A ‘Safety-First’ Approach to Russia’s Airport Expansion Plans

A year on from a runway accident which killed 44 members of the Lokomotiv Yaroslavl ice-hockey team, UK fibreglass approach mast manufacturer Pollite is reminding Russian airports of the important of having frangible masts installed on runways, at a time when the country is preparing to undergo major airport construction.

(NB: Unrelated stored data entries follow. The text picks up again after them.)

(* ===== verification/Http.v ===== *)
(** * net/http

    The requests, response writers and handlers of the node's HTTP server, as
    far as the code touches them. *)

From S2P Require Import Prelude GoStrings Encoding Json JsonStruct JsonPrefix.

(** ** Requests *)

(** A request body: what is left to read, and the cap [MaxBytesReader] puts on
    it, if one is installed. *)
Record Body := mkBody { body_data : string; body_limit : option Z }.

(** [r.Header] is keyed by canonical names; a name may have several values. *)
Record Request := mkRequest {
  r_Method : string;
  r_Path : string;
  r_Host : string;
  r_RequestURI : string;
  r_Header : gmap string (list string);
  r_RemoteAddr : string;
  r_Body : option Body;
}.

(** [Header.Get]: the first value, or the empty string. *)
Definition Header_Get (h : gmap string (list string)) (k : string) : string :=
  default "" (h !! k ≫= head).

Definition MethodGet : string := "GET".
Definition MethodPost : string := "POST".
Definition MethodDelete : string := "DELETE".

(** The bytes a reader of the body sees, and how the stream ends.  A negative
    cap counts as zero. *)
Definition Body_read (b : Body) : string * stream_end :=
  match body_limit b with
  | None => (body_data b, AtEOF)
  | Some n =>
      let n := Z.max 0 n in
      if slen (body_data b) <=? n then (body_data b, AtEOF)
      else (string_of (splitZ n (bytes_of (body_data b))).1, ReadError)
  end.

(** [http.MaxBytesReader(w, r.Body, n)]; nested caps keep the smaller. *)
Definition MaxBytesReader (b : Body) (n : Z) : Body :=
  mkBody (body_data b)
    (Some (match body_limit b with None => n | Some m => Z.min (Z.max 0 m) (Z.max 0 n) end)).

(** [json.NewDecoder(r.Body).Decode(&t)]; the server always gives a handler a
    body, possibly empty. *)
Definition decode_body (b : option Body) : option json :=
  match b with
  | None => None
  | Some b => let '(s, e) := Body_read b in decode_stream s e
  end.

(** ** Responses *)

(** [rw_code] is the status once the header is written; the headers sent are
    those of that moment.  [rw_last] is the argument of the last call of
    [WriteHeader], which is what a wrapper of the writer sees. *)
Record RespWriter := mkResp {
  rw_header : gmap string string;
  rw_code : option Z;
  rw_sent : gmap string string;
  rw_body : string;
  rw_last : option Z;
}.

Definition new_resp : RespWriter := mkResp ∅ None ∅ "" None.

Definition Header_Set (k v : string) (w : RespWriter) : RespWriter :=
  mkResp (<[k := v]> (rw_header w)) (rw_code w) (rw_sent w) (rw_body w) (rw_last w).

Definition Header_Del (k : string) (w : RespWriter) : RespWriter :=
  mkResp (delete k (rw_header w)) (rw_code w) (rw_sent w) (rw_body w) (rw_last w).

Definition set_last (c : option Z) (w : RespWriter) : RespWriter :=
  mkResp (rw_header w) (rw_code w) (rw_sent w) (rw_body w) c.

(** The header goes out once. *)
Definition send_header (code : Z) (w : RespWriter) : RespWriter :=
  match rw_code w with
  | Some _ => w
  | None => mkResp (rw_header w) (Some code) (rw_header w) (rw_body w) (rw_last w)
  end.

(** A second [WriteHeader] is ignored. *)
Definition WriteHeader (code : Z) (w : RespWriter) : RespWriter :=
  set_last (Some code) (send_header code w).

(** Writing before [WriteHeader] sends status 200. *)
Definition Write (s : string) (w : RespWriter) : RespWriter :=
  let w := send_header 200 w in
  mkResp (rw_header w) (rw_code w) (rw_sent w) (rw_body w +:+ s) (rw_last w).

(** [http.Error]. *)
Definition http_Error (msg : string) (code : Z) (w : RespWriter) : RespWriter :=
  let w := Header_Del "Content-Length" w in
  let w := Header_Set "Content-Type" "text/plain; charset=utf-8" w in
  let w := Header_Set "X-Content-Type-Options" "nosniff" w in
  Write (msg +:+ str1 "010"%char) (WriteHeader code w).

Definition StatusOK : Z := 200.
Definition StatusMovedPermanently : Z := 301.
Definition StatusBadRequest : Z := 400.
Definition StatusUnauthorized : Z := 401.
Definition StatusForbidden : Z := 403.
Definition StatusNotFound : Z := 404.
Definition StatusMethodNotAllowed : Z := 405.
Definition StatusConflict : Z := 409.
Definition StatusTooManyRequests : Z := 429.
Definition StatusInternalServerError : Z := 500.
Definition StatusServiceUnavailable : Z := 503.
Definition StatusLoopDetected : Z := 508.

(** The status the client sees once the handler has returned: a handler that
    wrote nothing answers 200. *)
Definition final_code (w : RespWriter) : Z := default 200 (rw_code w).

(** ** Handlers

    A handler runs on the program's state and a response writer. *)

Definition Handler (S : Type) : Type := Request → M (S * RespWriter) unit.

(** Middleware: [func(http.Handler) http.Handler]. *)
Abbreviation Middleware S := (Handler S → Handler S).

Section handler_code.
Context {S : Type}.

Definition on_state {A} (m : M S A) : M (S * RespWriter) A :=
  zoom fst (λ s st, (s, st.2)) m.

Definition on_resp (f : RespWriter → RespWriter) : M (S * RespWriter) unit :=
  modify (λ st, (st.1, f st.2)).

(** [http.Error(w, msg, code); return]. *)
Definition fail_with (msg : string) (code : Z) : M (S * RespWriter) unit :=
  on_resp (http_Error msg code).

(** [json.NewEncoder(w).Encode(v)]: writing to a response does not fail here. *)
Definition encode_json (v : json) : M (S * RespWriter) unit := on_resp (Write (Encode v)).

(** One request served from state [s]: what became of the handler, the state
    after it, and the response.  [net/http] recovers a panic and drops the
    connection; the state keeps what was written before it. *)
Definition serve (h : Handler S) (r : Request) (s : S) : outcome unit * S * RespWriter :=
  let '(o, (s', w)) := h r (s, new_resp) in (o, s', w).

(** The status of the reply; [None] when the connection was dropped. *)
Definition reply_code (h : Handler S) (r : Request) (s : S) : option Z :=
  match serve h r s with
  | (Ret _, _, w) => Some (final_code w)
  | (Panic _, _, _) => None
  end.

Definition state_after (h : Handler S) (r : Request) (s : S) : S := (serve h r s).1.2.

(** Requests served one after the other. *)
Fixpoint serve_all (h : Handler S) (rs : list Request) (s : S) : S :=
  match rs with
  | [] => s
  | r :: rs' => serve_all h rs' (state_after h r s)
  end.

(** Running the first statement of a handler. *)
Lemma bind_on_state {A B} (m : M S A) (f : A → M (S * RespWriter) B) s w a s' :
  m s = (Ret a, s') → (on_state m ≫= f) (s, w) = f a (s', w).
Proof. intros H. unfold on_state. unfold_M. cbn [fst snd]. by rewrite H. Qed.

Lemma bind_get_state {B} (f : S → M (S * RespWriter) B) s w :
  (on_state get_st ≫= f) (s, w) = f s (s, w).
Proof. reflexivity. Qed.

Lemma bind_on_resp {B} g (f : unit → M (S * RespWriter) B) s w :
  (on_resp g ≫= f) (s, w) = f tt (s, g w).
Proof. reflexivity. Qed.

Lemma fail_with_eq msg code s w :
  fail_with msg code (s, w) = (Ret tt, (s, http_Error msg code w)).
Proof. reflexivity. Qed.

Lemma on_state_eq {A} (m : M S A) s w o s' :
  m s = (o, s') → on_state m (s, w) = (o, (s', w)).
Proof. intros H. unfold on_state, zoom. cbn [fst snd]. by rewrite H. Qed.

Lemma serve_all_app h rs rs' s :
  serve_all h (rs ++ rs') s = serve_all h rs' (serve_all h rs s).
Proof. revert s; induction rs as [|r rs IH]; intros s; cbn; [done|]. apply IH. Qed.

(** An invariant kept by every request is kept by every sequence of them. *)
Lemma serve_all_invariant (P : S → Prop) h rs s :
  (∀ r s, P s → P (state_after h r s)) → P s → P (serve_all h rs s).
Proof. intros Hh. revert s; induction rs as [|r rs IH]; intros s Hs; cbn; auto. Qed.

End handler_code.

Lemma http_Error_code msg code w :
  rw_code w = None → final_code (http_Error msg code w) = code.
Proof. unfold http_Error, Write, WriteHeader, send_header, final_code. cbn. by intros ->. Qed.

Lemma Body_read_complete b s :
  Body_read b = (s, AtEOF) → s = body_data b.
Proof. unfold Body_read. repeat case_match; naive_solver. Qed.

(** A cap that the body does not exceed changes nothing. *)
Lemma MaxBytesReader_read d n :
  slen d ≤ n → Body_read (MaxBytesReader (mkBody d None) n) = (d, AtEOF).
Proof.
  intros Hn. unfold Body_read, MaxBytesReader. cbn.
  rewrite (proj2 (Z.leb_le _ _)); [done|]. lia.
Qed.

Lemma decode_body_render v :
  wf v → (depth v ≤ maxNestingDepth)%N → decode_body (Some (mkBody (render v) None)) = Some v.
Proof. intros W Hd. cbn. by apply (decode_stream_Encode v AtEOF). Qed.

(** A written value is decoded from a capped body when it fits, and refused
    when it does not: what is left of it is no value. *)
Lemma decode_body_capped v n :
  wf v → (depth v ≤ maxNestingDepth)%N →
  decode_body (Some (MaxBytesReader (mkBody (render v) None) n)) =
    if decide (slen (render v) ≤ Z.max 0 n) then Some v else None.
Proof.
  intros W Hd. unfold decode_body, Body_read, MaxBytesReader. cbn [body_limit body_data].
  destruct (Z.leb_spec (slen (render v)) (Z.max 0 n)) as [Hn|Hn].
  - rewrite decide_True by done. by apply (decode_stream_Encode v AtEOF).
  - rewrite decide_False by lia.
    apply (decode_stream_prefix v _ (string_of (splitZ (Z.max 0 n) (bytes_of (render v))).2)); try done.
    + apply (inj bytes_of). by rewrite bytes_of_app, !bytes_of_string_of, splitZ_app.
    + intros H. apply (f_equal bytes_of) in H. rewrite bytes_of_string_of in H.
      pose proof (splitZ_len (Z.max 0 n) (bytes_of (render v)) ltac:(lia)) as Hl.
      assert (len (bytes_of (render v)) = slen (render v)) as Hb
        by (unfold len, slen; by rewrite length_bytes_of).
      pose proof (splitZ_app (Z.max 0 n) (bytes_of (render v))) as Ha. rewrite H, app_nil_r in Ha.
      rewrite Ha, Hb in Hl. lia.
Qed.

An Interstate Aviation Committee (MAK) investigation into the Yaroslavl disaster found that the Yak-42 plane carrying the team failed to take off and overran 1,312ft (400m) into the runway end safety area before taking to the air.  Shortly after taking off, the aircraft rolled to the left, and struck a navigation beacon mast before striking the ground.  Pollite claims that if the mast had been manufactured to ICAO and FAA frangibility standards, the accident “would not have been so devastating”.

Civil Aircraft Accident Data from the last 50 years shows that 40% of all runway overruns, undershoots and failures worldwide incurred fatalities, highlighting the need for masts that break on impact on busy runways.

Pollite’s reminder comes at a time when Russia is poised for a major airport redevelopment which will see 60 airports built in the country over the next four years.  As part of the plans, Russia’s biggest airport hub, Moscow Domodedovo, is set to be transformed into one of Europe’s leading airports.

Owned and operated by the private sector DME Group, passenger traffic at the airport has soared from 3.8 million in 1998 to 15.7 million in 2011, with the rest of Russia’s airports reporting similar numbers of growth.